HORSCH Live 2024 : l’agronomie face au changement climatique
Le cycle de conférences HORSCH Live a fait son retour en janvier 2024. Un programme riche où quatre experts se sont exprimés sur la problématique suivante : « Défis climatiques – les outils de production modernes peuvent-ils faire le poids ? ».
Prof. Dr. Hansgeorg Schönberger
Le cycle de conférences a été ouvert par le Prof. Dr. Hansgeorg Schönberger, dont l’exposé s’intitulait « Implantation des blés et défis climatiques – quelle place pour le semis de précision ? »
Si le changement climatique est une réalité, le rythme des évolutions et la récurrence des évènements métérologiques extrêmes entraînent de nouveaux défis pour l’implantation des cultures. Les hivers doux peuvent compromettre la vernalisation et rendre les cultures plus sensibles. Le développement végétatif se déroule dans des conditions printanières très douces, voire déjà chaudes, ce qui pénalise le potentiel de rendement. Pour s’adapter à ce type d’évènements climatiques, la plante doit être robuste et en bonne santé. Un bon développement racinaire est un prérequis indispensable : avoir assez d’espace pour l’exploration du sol par le système racinaire et des nutriments disponibles en quantité suffisante. La qualité du semis est donc fondamentale. Lors d’un semis trop profond, la plante aura tendance à former des racines moins fines et aura plus de difficulté à s’approvisionner en eau et en nutriments. Dans le cas d’un semis trop superficiel, la réussite des levées sera plus aléatoire, avec des risques de dégâts liés aux corvidés et aux herbicides. L’espacement maximal entre les graines doit être de 3 cm. Des graines trop rapprochées entrent en concurrence vis-à-vis de l’eau, ce qui génère des levées hétérogènes. Lorsque la plante a trop d’espace disponible, cela accélère le tallage et augmente la compétition entre les plants.

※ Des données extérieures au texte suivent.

(** zslUpdateScore: the element is found under its new score, in the node the
    function returns. *)
Lemma zslUpdateScore_spec {h zsl ns} g cur e new k newx :
  zsl_inv h zsl ns -> NoDup (ze <$> ns) -> (exists p, p ∈ pairs ns /\ same_key cur e p = true) ->
  h !! newx = None -> (1 <= k <= ZSKIPLIST_MAXLEVEL)%nat ->
  exists h' zsl' ns' x, zslUpdateScore g h zsl cur e new k newx = Some (h', zsl', x) /\ zsl_inv h' zsl' ns' /\
    pairs ns' = sorted_insert_pair new e (delete_pair cur e (pairs ns)) /\
    exists n, n ∈ ns' /\ zl n = x /\ zs n = new /\ ze n = e.
Proof.
  intros I Hnd Hin Hfresh Hk.
  destruct (search_present cur e I Hin) as (A & X & R & update & -> & Ks & Ke & Hd & Hup & [r0 H0] & Hl0).
  pose proof (zi_sorted _ _ _ I) as Hs.
  unfold zslUpdateScore. rewrite Hd. cbn [mbind option_bind]. rewrite H0. cbn [mbind option_bind]. rewrite Hl0.
  cbn [mbind option_bind]. destruct (next_node_spec I) as [-> Hnx].
  change (zl <$> head (X :: R)) with (Some (zl X)). cbn [mbind option_bind].
  destruct (Hnx X R eq_refl) as (nx & -> & He & Hsc & Hbw & Hlx). cbn [mbind option_bind]. rewrite He, Hsc.
  cbn [mbind option_bind]. rewrite (score_eq_sym cur), Ks, bool_decide_true by (by apply sdscmp_eq). cbn [negb andb].
  rewrite Hlx. cbn [mbind option_bind]. rewrite Hbw.
  rewrite (score_at (fun s => score_lt s new) (last A) I).
  2:{ intros n [A' ->]%last_Some. rewrite !elem_of_app, list_elem_of_singleton. auto. }
  cbn [mbind option_bind].
  assert (forward (cell 0 R) = zl <$> head R) as ->.
  { pose proof I as I'. replace (A ++ X :: R) with ((A ++ [X]) ++ R) in I' by (by rewrite <-app_assoc).
    apply (next_node_spec I'). }
  rewrite (score_at (fun s => score_lt new s) (head R) I).
  2:{ intros n Hn. destruct R as [|r R]; [done|]. injection Hn as ->. rewrite elem_of_app, !elem_of_cons. auto. }
  cbn [mbind option_bind]. rewrite pairs_delete by done.
  destruct (match last A with None => true | Some n => _ end && _) eqn:Eb.
  - destruct (rescore_spec new I Eb) as (h' & -> & I'). cbn [mbind option_bind].
    exists h', zsl, (A ++ rescore new X :: R), (zl X). split; [done|]. split; [done|]. split.
    + rewrite (pairs_insert A (rescore new X) R) by apply I'. simpl. by rewrite Ke.
    + exists (rescore new X). rewrite elem_of_app, elem_of_cons. auto.
  - destruct (reinsert_spec g update new k newx I Hnd Hup Hfresh Hk) as (h1 & zsl1 & h2 & zsl2 & A' & B' & -> & E2 & E & I2).
    cbn [mbind option_bind]. rewrite E2. cbn [mbind option_bind].
    eexists _, _, (A' ++ mk_zn newx (ze X) new k :: B'), _. split; [done|]. split; [done|]. split.
    + rewrite (pairs_insert A' (mk_zn newx (ze X) new k) B') by apply I2. simpl. by rewrite E, Ke.
    + exists (mk_zn newx (ze X) new k). rewrite elem_of_app, elem_of_cons. auto.
Qed.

L’objectif est d’obtenir des peuplements homogènes pour mieux résister au stress hydrique et aux évènements climatiques extrêmes. Tous ces arguments plaident en faveur du semis de précision, une technique qui assure des levées parfaitement homogènes, un développement maîtrisé et sécurise les rendements.
Prof. Dr. Bernhard Bauer
L’agriculture de précision se développe depuis presque 25 ans mais cette approche est loin d’être plébiscitée par l’ensemble de la filière. Tout a commencé avec la technique de modulation « VariableRate », ensuite déclinée pour la protection des cultures et la modulation intraparcellaire au semis. Pour le Prof. Dr. Bernhard Bauer, le changement climatique pourrait jouer un rôle de catalyseur. En effet, dans la plupart des exploitations, le recours à l’agriculture de précision est motivé par le besoin de simplifier le travail et d’augmenter l’efficience des matières actives, tant en fertilisation qu’en protection des cultures. Les enjeux sont à la fois économiques et sociétaux.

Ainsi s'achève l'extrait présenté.